DATA RECORDS:

━━━━━━━━━━━━━━━━━━━━

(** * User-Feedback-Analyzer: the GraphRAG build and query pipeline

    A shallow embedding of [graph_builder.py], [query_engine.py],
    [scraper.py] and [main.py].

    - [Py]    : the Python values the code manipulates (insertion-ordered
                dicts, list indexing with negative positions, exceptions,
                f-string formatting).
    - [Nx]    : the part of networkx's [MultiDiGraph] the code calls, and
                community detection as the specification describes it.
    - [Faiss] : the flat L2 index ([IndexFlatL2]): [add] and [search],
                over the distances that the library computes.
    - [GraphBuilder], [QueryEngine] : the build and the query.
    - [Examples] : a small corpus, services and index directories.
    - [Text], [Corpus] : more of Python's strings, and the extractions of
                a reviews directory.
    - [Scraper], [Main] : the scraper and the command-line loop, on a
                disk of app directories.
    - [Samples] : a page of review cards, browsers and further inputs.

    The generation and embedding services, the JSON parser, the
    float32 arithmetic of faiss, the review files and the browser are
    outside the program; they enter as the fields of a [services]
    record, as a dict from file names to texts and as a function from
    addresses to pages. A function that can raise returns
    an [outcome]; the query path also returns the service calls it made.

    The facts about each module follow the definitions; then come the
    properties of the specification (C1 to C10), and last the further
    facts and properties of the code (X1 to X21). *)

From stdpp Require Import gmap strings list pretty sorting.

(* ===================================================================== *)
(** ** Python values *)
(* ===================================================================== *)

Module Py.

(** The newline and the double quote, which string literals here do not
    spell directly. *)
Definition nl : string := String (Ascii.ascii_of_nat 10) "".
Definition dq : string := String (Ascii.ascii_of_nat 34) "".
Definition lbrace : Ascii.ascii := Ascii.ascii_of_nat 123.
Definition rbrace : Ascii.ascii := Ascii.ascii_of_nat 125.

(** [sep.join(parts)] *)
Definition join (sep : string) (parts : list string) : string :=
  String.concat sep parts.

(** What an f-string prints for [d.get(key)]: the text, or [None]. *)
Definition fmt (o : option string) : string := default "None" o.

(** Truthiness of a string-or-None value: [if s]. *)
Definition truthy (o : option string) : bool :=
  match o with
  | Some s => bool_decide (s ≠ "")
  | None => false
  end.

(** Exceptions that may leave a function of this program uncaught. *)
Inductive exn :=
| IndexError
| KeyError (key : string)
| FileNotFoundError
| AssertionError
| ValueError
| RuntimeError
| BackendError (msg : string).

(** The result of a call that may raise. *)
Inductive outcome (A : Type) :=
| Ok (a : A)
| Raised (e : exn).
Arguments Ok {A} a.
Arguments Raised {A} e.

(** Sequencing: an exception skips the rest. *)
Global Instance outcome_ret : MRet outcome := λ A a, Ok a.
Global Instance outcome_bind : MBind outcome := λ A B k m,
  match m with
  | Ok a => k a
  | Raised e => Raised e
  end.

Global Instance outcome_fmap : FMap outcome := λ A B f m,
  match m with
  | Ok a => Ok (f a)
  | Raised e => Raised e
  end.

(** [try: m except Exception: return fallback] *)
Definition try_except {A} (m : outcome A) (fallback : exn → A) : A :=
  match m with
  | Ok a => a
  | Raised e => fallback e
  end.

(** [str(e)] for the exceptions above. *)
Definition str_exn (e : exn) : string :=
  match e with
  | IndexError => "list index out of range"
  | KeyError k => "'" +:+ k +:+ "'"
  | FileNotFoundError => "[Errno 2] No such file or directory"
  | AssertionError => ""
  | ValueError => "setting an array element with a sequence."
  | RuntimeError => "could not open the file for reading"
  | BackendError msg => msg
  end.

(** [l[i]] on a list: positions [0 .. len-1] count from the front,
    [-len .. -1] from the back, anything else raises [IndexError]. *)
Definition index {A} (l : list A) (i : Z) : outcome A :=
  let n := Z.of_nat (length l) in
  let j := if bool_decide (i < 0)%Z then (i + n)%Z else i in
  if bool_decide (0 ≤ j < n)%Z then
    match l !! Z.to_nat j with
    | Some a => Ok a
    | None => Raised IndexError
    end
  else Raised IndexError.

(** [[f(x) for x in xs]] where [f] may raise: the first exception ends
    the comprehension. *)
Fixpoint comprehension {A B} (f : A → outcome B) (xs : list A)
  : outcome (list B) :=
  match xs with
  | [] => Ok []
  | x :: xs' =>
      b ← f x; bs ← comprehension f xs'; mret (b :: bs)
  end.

━━━━━━━━━━━━━━━━━━━━

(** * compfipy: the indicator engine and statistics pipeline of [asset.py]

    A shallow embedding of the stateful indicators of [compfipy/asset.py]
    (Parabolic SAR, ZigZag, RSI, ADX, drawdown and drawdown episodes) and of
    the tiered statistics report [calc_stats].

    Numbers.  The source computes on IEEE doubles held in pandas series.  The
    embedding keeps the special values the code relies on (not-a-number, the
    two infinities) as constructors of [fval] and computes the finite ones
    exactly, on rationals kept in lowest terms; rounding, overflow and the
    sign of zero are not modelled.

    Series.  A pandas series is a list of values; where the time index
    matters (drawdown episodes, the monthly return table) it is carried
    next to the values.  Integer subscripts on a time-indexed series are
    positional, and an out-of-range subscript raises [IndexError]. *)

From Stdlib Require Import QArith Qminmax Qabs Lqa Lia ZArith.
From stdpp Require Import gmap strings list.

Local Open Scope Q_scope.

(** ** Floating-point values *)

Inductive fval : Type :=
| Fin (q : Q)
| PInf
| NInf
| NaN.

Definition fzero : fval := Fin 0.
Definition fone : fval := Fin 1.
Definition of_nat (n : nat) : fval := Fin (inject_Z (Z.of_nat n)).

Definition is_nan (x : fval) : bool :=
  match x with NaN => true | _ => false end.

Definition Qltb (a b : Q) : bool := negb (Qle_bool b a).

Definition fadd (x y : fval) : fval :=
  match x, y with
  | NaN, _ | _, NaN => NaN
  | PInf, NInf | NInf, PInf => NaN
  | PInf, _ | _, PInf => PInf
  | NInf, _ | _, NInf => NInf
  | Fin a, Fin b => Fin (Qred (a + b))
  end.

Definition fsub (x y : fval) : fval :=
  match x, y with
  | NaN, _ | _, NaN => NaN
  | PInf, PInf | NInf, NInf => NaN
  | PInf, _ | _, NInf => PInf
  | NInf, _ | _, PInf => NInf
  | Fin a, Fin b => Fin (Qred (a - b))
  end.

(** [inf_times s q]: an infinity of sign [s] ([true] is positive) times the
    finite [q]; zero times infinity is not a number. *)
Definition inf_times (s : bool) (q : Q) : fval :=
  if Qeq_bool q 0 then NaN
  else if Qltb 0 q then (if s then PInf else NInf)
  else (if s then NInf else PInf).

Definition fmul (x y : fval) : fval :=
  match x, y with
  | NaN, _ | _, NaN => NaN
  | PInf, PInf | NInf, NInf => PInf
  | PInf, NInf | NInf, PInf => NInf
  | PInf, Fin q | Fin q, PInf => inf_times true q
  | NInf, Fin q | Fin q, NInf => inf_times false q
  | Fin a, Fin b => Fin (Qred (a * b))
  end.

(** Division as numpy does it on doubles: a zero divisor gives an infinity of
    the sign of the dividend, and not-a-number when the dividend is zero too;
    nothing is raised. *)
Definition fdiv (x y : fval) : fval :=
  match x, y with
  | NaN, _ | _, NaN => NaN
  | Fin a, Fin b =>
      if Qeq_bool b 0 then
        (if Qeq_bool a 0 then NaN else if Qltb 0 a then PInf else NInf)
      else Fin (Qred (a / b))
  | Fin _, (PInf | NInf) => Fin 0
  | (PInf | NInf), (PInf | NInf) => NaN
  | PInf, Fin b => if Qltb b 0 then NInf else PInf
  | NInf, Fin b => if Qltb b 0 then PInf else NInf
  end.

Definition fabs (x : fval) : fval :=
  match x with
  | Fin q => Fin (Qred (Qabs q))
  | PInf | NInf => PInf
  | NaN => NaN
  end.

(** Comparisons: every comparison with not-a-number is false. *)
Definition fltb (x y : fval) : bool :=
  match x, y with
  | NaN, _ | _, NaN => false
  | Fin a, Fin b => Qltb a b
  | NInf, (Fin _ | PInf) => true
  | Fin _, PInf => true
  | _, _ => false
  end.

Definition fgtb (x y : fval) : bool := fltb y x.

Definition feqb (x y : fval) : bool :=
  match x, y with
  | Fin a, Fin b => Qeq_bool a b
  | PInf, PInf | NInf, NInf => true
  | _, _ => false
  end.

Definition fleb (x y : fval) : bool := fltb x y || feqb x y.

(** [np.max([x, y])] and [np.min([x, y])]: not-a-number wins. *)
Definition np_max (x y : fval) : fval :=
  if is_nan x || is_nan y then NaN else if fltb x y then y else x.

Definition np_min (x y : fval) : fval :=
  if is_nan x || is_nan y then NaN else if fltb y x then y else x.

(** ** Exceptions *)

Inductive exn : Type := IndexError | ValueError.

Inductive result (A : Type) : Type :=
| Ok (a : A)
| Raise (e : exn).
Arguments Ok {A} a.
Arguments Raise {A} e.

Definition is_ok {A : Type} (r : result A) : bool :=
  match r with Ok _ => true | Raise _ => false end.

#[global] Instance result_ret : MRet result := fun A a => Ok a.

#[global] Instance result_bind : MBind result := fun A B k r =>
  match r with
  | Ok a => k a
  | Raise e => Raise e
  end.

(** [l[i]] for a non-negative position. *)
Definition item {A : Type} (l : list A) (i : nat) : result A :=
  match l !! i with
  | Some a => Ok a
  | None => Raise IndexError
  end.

━━━━━━━━━━━━━━━━━━━━

WHAT IS NEEDED:
From the data above, copy each line that holds "feqb".

SOLVED PROBLEM:
Definition feqb (x y : fval) : bool :=
Definition fleb (x y : fval) : bool := fltb x y || feqb x y.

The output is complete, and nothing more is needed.